The Kyoto School (京都学派, Kyōto-gakuha) is the name given to the Japanese philosophical movement centered at Kyoto University that assimilated Western philosophy and religious ideas and used them to reformulate religious and moral insights unique to the East Asian philosophical tradition.[1] However, it is also used to describe postwar scholars who have taught at the same university, been influenced by the foundational thinkers of Kyoto school philosophy, and who have developed distinctive theories of Japanese uniqueness. To disambiguate the term, therefore, thinkers and writers covered by this second sense appear under The Kyoto University Research Centre for the Cultural Sciences.

Beginning roughly in 1913 with Kitarō Nishida, it survived the serious controversy it garnered after World War II to develop into a well-known and active movement. However, it is not a "school" of philosophy in the traditional sense of the phrase, such as with the Frankfurt School or Plato's Academy. Instead, the group of academics gathered around Kyoto University as a de facto meeting place. Its founder, Nishida, steadfastly encouraged independent thinking.

According to James Heisig, the name "Kyoto School" was first used in 1932 by a student of Nishida and Hajime Tanabe. Jun Tosaka considered himself to be part of the 'Marxist left-wing' of the school.[2] Afterwards, the media and academic institutions outside Japan began to use the term.
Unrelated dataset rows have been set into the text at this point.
(** C7. A query that is not answered yet is under way: once the engine has no action left, each
    active query waits for a peer that is being dialed, to which a substream is being opened or
    with which an exchange goes on, unless its request to that peer was lost in one of the
    places where the event loop loses requests. *)
Theorem kademlia_query_progress s config tr k h now e id :
  ks_refines s Contract_init → 0 < max_providers_per_key (kc_memory_store_config config) →
  kad_reaches s config tr (k, h) → engine_next_action (k_engine k) now = Done (e, None) → id ∈ active k →
  ∃ kind p, waits e kind id p ∧
    ((∃ c, ks_refines (k_service k) c ∧ outstanding c k kind id p) ∨ KmLost kind id p ∈ concat tr).
Proof.
  intros Hs Hmax Hr Ha Hid. destruct (reaches_inv s config tr (k, h) Hs Hmax Hr) as [Hwf (c & Hc) _ _ _ _]. cbn in *.
  destruct (sound_next_action _ _ _ _ _ (kw_sound _ Hwf) Ha) as [_ Hw].
  destruct (engine_next_action_spec (k_engine k) now (kw_engine _ Hwf)) as (e' & a' & Ha' & _ & Hd).
  rewrite Ha in Ha'. injection Ha' as <- <-. cbn in Hd. unfold active in Hid. apply elem_of_elements in Hid.
  rewrite <- Hd in Hid. apply elem_of_dom in Hid as [q Hq]. specialize (Hw eq_refl _ _ Hq).
  apply set_choose_L in Hw as [p Hp]. assert (waits e (query_kind q) id p) as Hwt by by exists q.
  exists (query_kind q), p. split; [done|].
  apply (engine_next_action_polled _ _ _ _ (kw_engine _ Hwf) Ha) in Hwt as [[Hwt|(_ & m & ?)] _]; [|done].
  destruct (ki_waits _ _ _ Hc _ _ _ Hwt); [left|by right]. exists c. split; [apply Hc|done].
Qed.

(** C14. No turn of the event loop panics or goes on forever: from any state a run reaches, the loop
    over the engine's actions returns, with the number of rounds bounded by what the queries
    have left to do, and leaves no action; and then every branch of the [select!] returns, in
    builds with debug assertions too. *)
Theorem kademlia_turn_total s config tr k h now random :
  ks_refines s Contract_init → 0 < max_providers_per_key (kc_memory_store_config config) →
  kad_reaches s config tr (k, h) →
  ∃ k', k_poll_engine (Datatypes.S (engine_measure (k_engine k))) now (random 0) k = Done (Some k') ∧
    (∃ e, engine_next_action e now = Done (k_engine k', None)) ∧
    ∀ b, k_select debug now random k' b ≠ Panic.
Proof.
  intros Hs Hmax Hr. destruct (reaches_inv s config tr (k, h) Hs Hmax Hr) as [Hwf _ _ _ _ _]. cbn in *.
  destruct (poll_engine_total now (random 0) (Datatypes.S (engine_measure (k_engine k))) k Hwf ltac:(lia))
    as (k' & Hk' & Hwf' & He). exists k'. split; [done|]. split; [done|].
  intros b. destruct (select_total debug now random k' b Hwf') as (k'' & x & -> & _). done.
Qed.

(** A lookup whose last request got a reply that cannot be decoded is stalled. *)
Lemma undecodable_stalls now random k e i p id sub req m c k' :
  engine_wf (k_engine k) → queries (k_engine k) !! id = Some (QFindNode c) → dom (fn_pending c) = {[p]} →
  fn_candidates c = [] → length (fn_responses c) < fn_replication (fn_config c) →
  k_executor k !! i = Some (mkExecutorFuture p (Some id) sub (TkSendRequestReadResponse req)) →
  ¬ mentions id (with_executor k (take_nth (k_executor k) i)) p →
  message_from_bytes now (k_replication k) m = Done None →
  engine_next_action (k_engine k) now = Done (e, None) →
  k_select debug now random (with_engine k e) (KbExecutor i WriteOk (ReadItem (Some (Ok m)))) = Done (k', false) →
  stalled {[p]} id k'.
Proof.
  intros He Hq Hp Hc Hl Hf Hn Hm Ha. assert (starving {[p]} (k_engine k) id) as Hst by by exists (QFindNode c).
  destruct (starving_next_action {[p]} _ _ _ _ _ ltac:(set_solver) He Hst Ha) as [Hst' _].
  cbn [k_select]. unfold ex_next. cbn [with_engine k_executor]. rewrite Hf. cbn [ef_substream ef_task task_run read_result].
  unfold k_on_query_result. cbn [qc_result qc_peer qc_query_id ef_peer ef_query_id].
  unfold k_on_message_received. change (k_replication (send_succeeded ?x _ _)) with (k_replication k). rewrite Hm.
  cbn [outcome_bind]. intros [= <-]. eapply (stalled_sent _ _ (with_effects (with_executor (with_engine k e) _) _) (Some id) p).
  split; [done|]. intros r ->%elem_of_singleton Hmen. apply Hn.
  destruct Hmen as [l a Hla|ctx sid a Hca|f Hfa]; [by eapply M_dial|by eapply M_action|by eapply M_future].
Qed.

(** C40. A reply that cannot be decoded makes a lookup hang. In any reachable state, take a
    [FIND_NODE] lookup that waits for one peer only, has no candidates left to ask and fewer
    responses than the replication factor, and let the exchange with that peer be the only
    thing in the node that mentions the lookup and the peer together. If the peer's reply
    cannot be decoded, then, whatever happens afterwards, the lookup stays active and the user
    never gets an answer to it. *)
Theorem undecodable_reply_never_answered s config tr k h now random e i p id sub req m c k' tr' k'' h'' :
  ks_refines s Contract_init → 0 < max_providers_per_key (kc_memory_store_config config) →
  kad_reaches s config tr (k, h) →
  queries (k_engine k) !! id = Some (QFindNode c) → dom (fn_pending c) = {[p]} →
  fn_candidates c = [] → length (fn_responses c) < fn_replication (fn_config c) →
  k_executor k !! i = Some (mkExecutorFuture p (Some id) sub (TkSendRequestReadResponse req)) →
  ¬ mentions id (with_executor k (take_nth (k_executor k) i)) p →
  message_from_bytes now (k_replication k) m = Done None →
  engine_next_action (k_engine k) now = Done (e, None) → (k_next_query_id k < usize_max)%N →
  k_select debug now random (with_engine k e) (KbExecutor i WriteOk (ReadItem (Some (Ok m)))) = Done (k', false) →
  steps (kad_step debug capacity) (flush k' h) tr' (k'', h'') →
  id ∈ active k'' ∧ id ∉ unread h'' ∧ id ∉ omap km_ended (concat tr ++ concat tr').
Proof.
  intros Hs Hmax Hr Hq Hp Hc Hl Hf Hn Hm Ha Hu Hk' Hrun.
  pose proof (reaches_inv s config tr (k, h) Hs Hmax Hr) as Hinv.
  pose proof (undecodable_stalls now random k e i p id sub req m c k' (kw_engine _ (si_wf _ _ Hinv)) Hq Hp Hc Hl Hf Hn Hm Ha Hk')
    as Hst.
  pose proof (sys_step _ _ _ _ _ _ Hinv (Y_select debug capacity k h now random e _ (with_engine k e) h k' Ha Hu
    (R_executor _ _ i WriteOk _) Hk')) as Hinv'.
  destruct (stalled_run debug capacity {[p]} id _ _ _ _ ltac:(set_solver) Hinv' ltac:(by apply (stalled_frame {[p]} id k')) Hrun)
    as [Hinv'' Hst'']. cbn in Hst''.
  pose proof (starving_active {[p]} id _ (sl_query _ _ _ Hst'')) as Hact.
  destruct (active_alone id _ _ _ Hinv'' Hact) as (_ & Hun & Hen & _).
  split; [by apply elem_of_elements|]. split; [done|]. rewrite !omap_app in *. set_solver.
Qed.
End runs.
By the 1970s it had become a universally accepted term.

History[edit]

Masao Abe writes in his introduction to a new English translation of Nishida's magnum opus that if one thinks of philosophy in terms of Kant or Hegel, then there is no philosophy taking place in Japan. But if it is instead thought of in the tradition carried out by Augustine and Kierkegaard, then Japan has a rich philosophical history, composed of the great thinkers Kūkai, Shinran, Dōgen, and others.[3]

The group of philosophers involved with the Kyoto School in its nearly 100-year history is a diverse one. Members often come from very different social backgrounds. At the same time, in the heat of intellectual debate they did not hesitate to criticise each other's work.

The following criteria roughly characterize the features of this school:

  1. Teaching at Kyoto University or at a nearby affiliated school.
  2. Sharing some basic assumptions about using Asian thought in the framework of Western philosophical tradition.
  3. Introducing and rationally investigating the meaning of "nothingness" and its importance in the history of philosophical debate.
  4. Expanding on the philosophical vocabulary introduced by Nishida.

Generally, most were strongly influenced by the German philosophical tradition, especially the thought of Kant, Hegel, Nietzsche, and Heidegger. In addition, many employed their cultural resources in formulating their philosophy and bringing it to play to add to the philosophical enterprise.

While their work was not expressly religious it was informed significantly by it. For example, Tanabe and Keiji Nishitani wrote on Christianity and Buddhism and identified common elements between the religions.[4] For this reason, some scholars classify the intellectual products of the school as "religious philosophy."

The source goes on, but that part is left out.